(* ===== verification/Engine.v ===== *)
(** * The terminal-engine boundary of the client kernel ([phux-client-core/src/engine.rs])

    The traits a frontend's engine implements, as classes: an adapter, the replica it allocates and
    its error are types, and every call returns the replica and the adapter it leaves. The effect
    buffer a call appends to is the list it returns. Nothing is assumed of an adapter. *)

From S2P Require Import Prelude Caps HistoryCache.

(* phux-client-core/src/engine.rs CanonicalGeometry *)
Record CanonicalGeometry : Type := mkGeometry { cols : Z; rows : Z }.
(* phux-client-core/src/engine.rs CanonicalGeometry::new *)
Definition CanonicalGeometry_new (c r : Z) : option CanonicalGeometry :=
  if (c =? 0) || (r =? 0) then None else Some (mkGeometry c r).

(* phux-client-core/src/engine.rs BootstrapProgress *)
Inductive BootstrapProgress : Type := Progress_Pending | Progress_Ready | Progress_Finished.
(* phux-client-core/src/engine.rs BootstrapProgress::is_ready *)
Definition is_ready (p : BootstrapProgress) : bool := match p with Progress_Pending => false | _ => true end.
(* phux-client-core/src/engine.rs HistoryApplyOutcome *)
Record HistoryApplyOutcome : Type := mkOutcome { ho_progress : BootstrapProgress; ho_retained : bool }.

(* phux-client-core/src/engine.rs EngineSend *)
Inductive EngineSend : Type := EngineSend_PtyWrite (bs : bytes).
(* phux-client-core/src/engine.rs EngineDamage *)
Inductive EngineDamage : Type := EngineDamage_Full | EngineDamage_Rows (first last : Z).
(* phux-client-core/src/engine.rs EngineStatus *)
Inductive EngineStatus : Type := EngineStatus_Bell | EngineStatus_Title (title : bytes).
(* phux-client-core/src/engine.rs EngineJob *)
Inductive EngineJob : Type := EngineJob_Wakeup.
(* phux-client-core/src/engine.rs EngineEffect *)
Inductive EngineEffect : Type :=
| EngineEffect_Send (s : EngineSend)
| EngineEffect_Damage (d : EngineDamage)
| EngineEffect_Status (s : EngineStatus)
| EngineEffect_Job (j : EngineJob).

(* phux-client-core/src/engine.rs EngineAdapter *)
Class EngineAdapter (Adapter Replica EngineError : Type) := {
  start_replica : Adapter -> BootstrapStreamProfile -> CanonicalGeometry -> result EngineError Replica * Adapter;
  apply_bootstrap_chunk : Adapter -> Replica -> bytes -> result EngineError BootstrapProgress * Replica * list EngineEffect * Adapter;
  configure_history_budget : Adapter -> Replica -> Z -> Z -> result EngineError unit * Replica * Adapter;
  clear_document_state : Adapter -> Replica -> Replica * Adapter;
  history_anchor_tail_distance : Adapter -> Replica -> DocumentAnchorId -> result EngineError (option Z);
  finish_bootstrap : Adapter -> Replica -> result EngineError BootstrapProgress * Replica * list EngineEffect * Adapter;
  apply_history_page : Adapter -> Replica -> bytes -> result EngineError HistoryApplyOutcome * Replica * list EngineEffect * Adapter;
  apply_output : Adapter -> Replica -> bytes -> result EngineError unit * Replica * list EngineEffect * Adapter
}.

(* phux-client-core/src/engine.rs DocumentSpace *)
Inductive DocumentSpace : Type := Space_History | Space_Viewport | Space_Active.
(* phux-client-core/src/engine.rs DocumentPoint *)
Record DocumentPoint : Type := mkPoint { dp_space : DocumentSpace; dp_x : Z; dp_y : Z }.
(* phux-client-core/src/engine.rs EngineProjectionRow *)
Record EngineProjectionRow : Type := mkRow { row_text : bytes; row_soft_wrapped : bool; row_page : option HistoryPageId }.
(* phux-client-core/src/engine.rs EngineHistoryProjection *)
Record EngineHistoryProjection : Type := mkProjection { pj_width : Z; pj_rows : list EngineProjectionRow; pj_has_older : bool }.
(* phux-client-core/src/engine.rs EngineDocumentSelection *)
Record EngineDocumentSelection : Type := mkSelection { sel_start : DocumentAnchorId; sel_end : DocumentAnchorId; sel_rectangle : bool }.
(* phux-client-core/src/engine.rs EngineSearchMatch *)
Record EngineSearchMatch : Type := mkMatch { found_start : DocumentAnchorId; found_end : DocumentAnchorId }.
(* phux-client-core/src/engine.rs EngineProjectionOrigin *)
Inductive EngineProjectionOrigin : Type := Origin_Tail | Origin_Anchor (a : DocumentAnchorId).

(* phux-client-core/src/engine.rs EnginePresentationAdapter *)
Class EnginePresentationAdapter (Adapter Replica EngineError : Type) `{EngineAdapter Adapter Replica EngineError} := {
  adapter_clear_presentation : Adapter -> Replica -> result EngineError unit * Replica * Adapter
}.
(* phux-client-core/src/engine.rs EngineDocumentAdapter *)
Class EngineDocumentAdapter (Adapter Replica EngineError : Type) `{EngineAdapter Adapter Replica EngineError} := {
  adapter_project_history : Adapter -> Replica -> Z -> EngineProjectionOrigin -> Z -> result EngineError EngineHistoryProjection * Replica * Adapter;
  adapter_track_document_anchor : Adapter -> Replica -> DocumentPoint -> result EngineError DocumentAnchorId * Replica * Adapter;
  adapter_release_document_anchor : Adapter -> Replica -> DocumentAnchorId -> Replica * Adapter;
  adapter_document_anchor_point : Adapter -> Replica -> DocumentAnchorId -> DocumentSpace -> result EngineError (option DocumentPoint);
  adapter_search_loaded : Adapter -> Replica -> bytes -> Z -> result EngineError (list EngineSearchMatch) * Replica * Adapter;
  adapter_format_selection : Adapter -> Replica -> EngineDocumentSelection -> result EngineError (option bytes)
}.
(** ** Agent record streams *)

Definition agent_entry (k : SessionKernel) (t : ResourceId) : AgentStream := default AgentStream_new (agents k !! t).
Definition agent_stages (sm : AgentStream) (g : GenerationId) : bool :=
  match sm_staging sm with Some s => bool_decide (generation_of (at_key s) = g) | None => false end.
Definition agent_publishes (sm : AgentStream) (g : GenerationId) : bool :=
  match sm_published sm with Some p => bool_decide (generation_of (ag_key p) = g) | None => false end.
Definition or_keep {A} (new old : option A) : option A := match new with Some _ => new | None => old end.
(** Records outrank the facet a declaration carries. *)
(* phux-client-core/src/session.rs SessionKernel::agent_session_declared *)
Definition agent_session_declared (k : SessionKernel) (d : AgentSessionDeclaration) : Done :=
  let t := ad_terminal d in
  or_return k (ensure_open k t) (fun _ =>
    or_return k (expect_kind k t ResourceKind_AgentSession) (fun k =>
      let declared := mkAgentState (ad_provider d) (ad_native_id d)
                        (match ad_state d with Some w => AgentSessionStatus_parse w | None => Status_Unknown end) in
      let sm := agent_entry k t in
      let st := match sm_published sm with
                | None => declared
                | Some _ => mkAgentState (or_keep (as_provider (sm_state sm)) (as_provider declared))
                              (or_keep (as_native_id (sm_state sm)) (as_native_id declared)) (as_status (sm_state sm))
                end in
      (Ok tt, put_agent k t (mkAgentStream (or_keep (ad_parent d) (sm_parent sm)) declared st (sm_log sm) (sm_published sm) (sm_staging sm) (sm_retired sm)), []))).
(* phux-client-core/src/session.rs SessionKernel::agent_bootstrap_begin *)
Definition agent_bootstrap_begin (k : SessionKernel) (t : ResourceId) (stream bootstrap : Z) (profile : BootstrapStreamProfile) (base_seq : Z) : Done :=
  or_return k (ensure_open k t) (fun _ =>
    or_return k (expect_kind k t ResourceKind_AgentSession) (fun k =>
      let g := (stream, bootstrap) in
      let sm := agent_entry k t in
      let k := put_agent k t sm in
      if bool_decide (is_Some (sm_retired sm !! g)) then fail k (retired_error t g)
      else if agent_publishes sm g || agent_stages sm g then fail k (Error_DuplicateGeneration t stream bootstrap)
      else
        let ret := match sm_staging sm with
                   | Some old => <[generation_of (at_key old) := mkTombstone TombstoneReason_ExplicitReattach (at_base_seq old)]> (sm_retired sm)
                   | None => sm_retired sm
                   end in
        let fresh := mkAgentStaging (mkKey t stream bootstrap profile) base_seq (Some 0) [] in
        (Ok tt, put_agent k t (mkAgentStream (sm_parent sm) (sm_declared sm) (sm_state sm) (sm_log sm) (sm_published sm) (Some fresh) ret), []))).
(* phux-client-core/src/session.rs SessionKernel::retire_agent_generation *)
Definition retire_agent_generation (sm : AgentStream) (t : ResourceId) (g : GenerationId) (last_valid : Z) : AgentStream * list KernelEffect :=
  (mkAgentStream (sm_parent sm) (sm_declared sm) (sm_state sm) (sm_log sm)
     (if agent_publishes sm g then None else sm_published sm) (if agent_stages sm g then None else sm_staging sm)
     (<[g := codec_failure last_valid]> (sm_retired sm)), [resync t g]).
(** The open stream of this resource, unless the generation is retired. *)
Definition agent_stream_of (k : SessionKernel) (t : ResourceId) (g : GenerationId) : result KError AgentStream :=
  match agents k !! t with
  | None => Err (Error_UnknownTerminal t)
  | Some sm => if bool_decide (is_Some (sm_retired sm !! g)) then Err (retired_error t g) else Ok sm
  end.
Definition agent_staging_of (sm : AgentStream) (t : ResourceId) (g : GenerationId) : result KError AgentStaging :=
  match sm_staging sm with
  | Some s => if bool_decide (generation_of (at_key s) = g) then Ok s else Err (mismatch_error t g)
  | None => Err (mismatch_error t g)
  end.
(* phux-client-core/src/session.rs SessionKernel::agent_bootstrap_chunk *)
Definition agent_bootstrap_chunk (k : SessionKernel) (t : ResourceId) (stream bootstrap chunk_seq : Z) (payload : bytes) : Done :=
  let g := (stream, bootstrap) in
  or_return k (ensure_open k t) (fun _ =>
    or_return k (agent_stream_of k t g) (fun sm =>
      or_return k (agent_staging_of sm t g) (fun s =>
        or_return k (expect_chunk (at_next_chunk_seq s) chunk_seq) (fun _ =>
          match parse_records payload with
          | Ok records =>
              let s := mkAgentStaging (at_key s) (at_base_seq s) (next_u32 chunk_seq) (at_records s ++ records) in
              (Ok tt, put_agent k t (mkAgentStream (sm_parent sm) (sm_declared sm) (sm_state sm) (sm_log sm) (sm_published sm) (Some s) (sm_retired sm)), [])
          | Err e =>
              let '(sm, effects) := retire_agent_generation sm t g (at_base_seq s) in
              (Err (Error_AgentRecord e), put_agent k t sm, effects)
          end)))).
(** Records enter the state and the log, in order. *)
Definition absorb (records : list AgentEventRecord) (st : AgentSessionState) (log : AgentLog) : AgentSessionState * AgentLog :=
  (fold_left fold_record records st, fold_left log_push records log).
(* phux-client-core/src/session.rs SessionKernel::agent_bootstrap_ready *)
Definition agent_bootstrap_ready (k : SessionKernel) (t : ResourceId) (stream bootstrap : Z) : Done :=
  let g := (stream, bootstrap) in
  or_return k (ensure_open k t) (fun _ =>
    or_return k (agent_stream_of k t g) (fun sm =>
      or_return k (agent_staging_of sm t g) (fun s =>
        let '(st, log) := absorb (at_records s) (sm_declared sm) (log_clear (sm_log sm)) in
        let ret := match sm_published sm with
                   | Some old =>
                       match sm_retired sm !! generation_of (ag_key old) with
                       | Some _ => sm_retired sm
                       | None => <[generation_of (ag_key old) := mkTombstone TombstoneReason_ExplicitReattach (ag_last_seq old)]> (sm_retired sm)
                       end
                   | None => sm_retired sm
                   end in
        let p := mkAgentGeneration (at_key s) (at_base_seq s) (next_u64 (at_base_seq s)) in
        let k := put_agent k t (mkAgentStream (sm_parent sm) (sm_declared sm) st log (Some p) None ret) in
        (Ok tt, mark_attach_resolved k t, [Effect_AgentRecords t (at_records s)])))).
(* phux-client-core/src/session.rs SessionKernel::require_agent_sequence *)
Definition require_agent_sequence (expected actual : Z) : result KError unit :=
  if actual <? expected then Err (Error_DuplicateSequence expected actual)
  else if expected <? actual then Err (Error_SequenceGap expected actual)
  else Ok tt.
(** The last record carries the sequence of the envelope. *)
(* phux-client-core/src/session.rs SessionKernel::validate_agent_batch *)
Fixpoint validate_agent_batch (records : list AgentEventRecord) (expected envelope : Z) : result KError unit :=
  match records with
  | [] => Err Error_EmptyAgentBatch
  | [last] => _ ← require_agent_sequence expected (ae_seq last); require_agent_sequence (ae_seq last) envelope
  | r :: rest =>
      _ ← require_agent_sequence expected (ae_seq r);
      expected ← ok_or Error_SequenceExhausted (next_u64 expected);
      validate_agent_batch rest expected envelope
  end.
(* phux-client-core/src/session.rs SessionKernel::agent_output *)
Definition agent_output (k : SessionKernel) (t : ResourceId) (stream bootstrap seq : Z) (payload : bytes) : Done :=
  let g := (stream, bootstrap) in
  or_return k (ensure_open k t) (fun _ =>
    or_return k (agent_stream_of k t g) (fun sm =>
      or_return k (match sm_published sm with
                   | Some p => if bool_decide (generation_of (ag_key p) = g) then Ok p else Err (mismatch_error t g)
                   | None => Err (mismatch_error t g)
                   end) (fun p =>
        or_return k (ok_or Error_SequenceExhausted (ag_next_seq p)) (fun expected =>
          if seq <? expected then fail k (Error_DuplicateSequence expected seq)
          else
            match parse_records payload with
            | Err e =>
                let '(sm, effects) := retire_agent_generation sm t g (ag_last_seq p) in
                (Err (Error_AgentRecord e), put_agent k t sm, effects)
            | Ok records =>
                or_return k (validate_agent_batch records expected seq) (fun _ =>
                  let '(st, log) := absorb records (sm_state sm) (sm_log sm) in
                  let p := mkAgentGeneration (ag_key p) seq (next_u64 seq) in
                  (Ok tt, put_agent k t (mkAgentStream (sm_parent sm) (sm_declared sm) st log (Some p) (sm_staging sm) (sm_retired sm)),
                   [Effect_AgentRecords t records]))
            end)))).

(** ** Retirement, closing, input *)

(* phux-client-core/src/session.rs SessionKernel::tombstone_generation *)
Definition tombstone_generation (k : SessionKernel) (t : ResourceId) (stream bootstrap : Z) (record : TombstoneRecord) : SessionKernel :=
  let g := (stream, bootstrap) in
  match agents k !! t with
  | Some sm =>
      put_agent k t
        (mkAgentStream (sm_parent sm) (sm_declared sm) (sm_state sm) (sm_log sm) (sm_published sm) (if agent_stages sm g then None else sm_staging sm)
           (match sm_retired sm !! g with Some _ => sm_retired sm | None => <[g := record]> (sm_retired sm) end))
  | None =>
      let st := default TerminalState_default (terminals k !! t) in
      let k := put_terminal k t (mkTerminal (published st) (if stages st g then None else staging st) (tombstone_insert st g record)) in
      if publishes st g then mark_attach_unresolved k t false else k
  end.
(* phux-client-core/src/session.rs SessionKernel::terminal_closed *)
Definition terminal_closed (k : SessionKernel) (t : ResourceId) : SessionKernel * list KernelEffect :=
  let k := with_agents k (delete t (agents k)) in
  let blocked := attach_blocks k t in
  let had := match terminals k !! t with Some (mkTerminal (Some _) _ _) => true | _ => false end in
  let k := with_closed (with_terminals k (delete t (terminals k))) ({[t]} ∪ closed k) in
  (mark_attach_closed k t (had && blocked), if had && negb blocked then [Effect_Damage t Damage_Removed] else []).

(* phux-client-core/src/session.rs SessionKernel::input_eligibility *)
Definition input_eligibility (k : SessionKernel) (t : ResourceId) : InputEligibility :=
  if bool_decide (t ∈ closed k) then Ineligible Block_Closed
  else if match kinds k !! t with Some kind => negb (bool_decide (kind = ResourceKind_Terminal)) | None => false end
  then Ineligible Block_NotATerminal
  else
    match terminals k !! t with
    | None => Ineligible Block_UnknownTerminal
    | Some st =>
        match published st with
        | None => Ineligible Block_AwaitingReplica
        | Some r =>
            if bool_decide (is_Some (retired st !! generation_of (rp_key r))) then Ineligible Block_FrozenReplica
            else if attach_blocks k t then Ineligible Block_AwaitingAttachReady
            else Eligible (rk_stream (rp_key r)) (rk_bootstrap (rp_key r))
        end
    end.
(* phux-client-core/src/session.rs SessionKernel::action *)
Definition action (k : SessionKernel) (a : KernelAction) : Done :=
  match a with
  | Action_Input t event =>
      match input_eligibility k t with
      | Ineligible why => fail k (Error_InputIneligible t why)
      | Eligible _ _ => (Ok tt, k, [Effect_Send (Send_Input t event)])
      end
  end.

· · · ·

_Aim of the task:_
Go through the listing above and write out exactly the lines starting with the one holding "finish_bootstrap : Adapter" and running through the one holding "Record EngineProjectionRow : Type", ends included, and no others.

_Solution to the exercise:_
  finish_bootstrap : Adapter -> Replica -> result EngineError BootstrapProgress * Replica * list EngineEffect * Adapter;
  apply_history_page : Adapter -> Replica -> bytes -> result EngineError HistoryApplyOutcome * Replica * list EngineEffect * Adapter;
  apply_output : Adapter -> Replica -> bytes -> result EngineError unit * Replica * list EngineEffect * Adapter
}.

(* phux-client-core/src/engine.rs DocumentSpace *)
Inductive DocumentSpace : Type := Space_History | Space_Viewport | Space_Active.
(* phux-client-core/src/engine.rs DocumentPoint *)
Record DocumentPoint : Type := mkPoint { dp_space : DocumentSpace; dp_x : Z; dp_y : Z }.
(* phux-client-core/src/engine.rs EngineProjectionRow *)
Record EngineProjectionRow : Type := mkRow { row_text : bytes; row_soft_wrapped : bool; row_page : option HistoryPageId }.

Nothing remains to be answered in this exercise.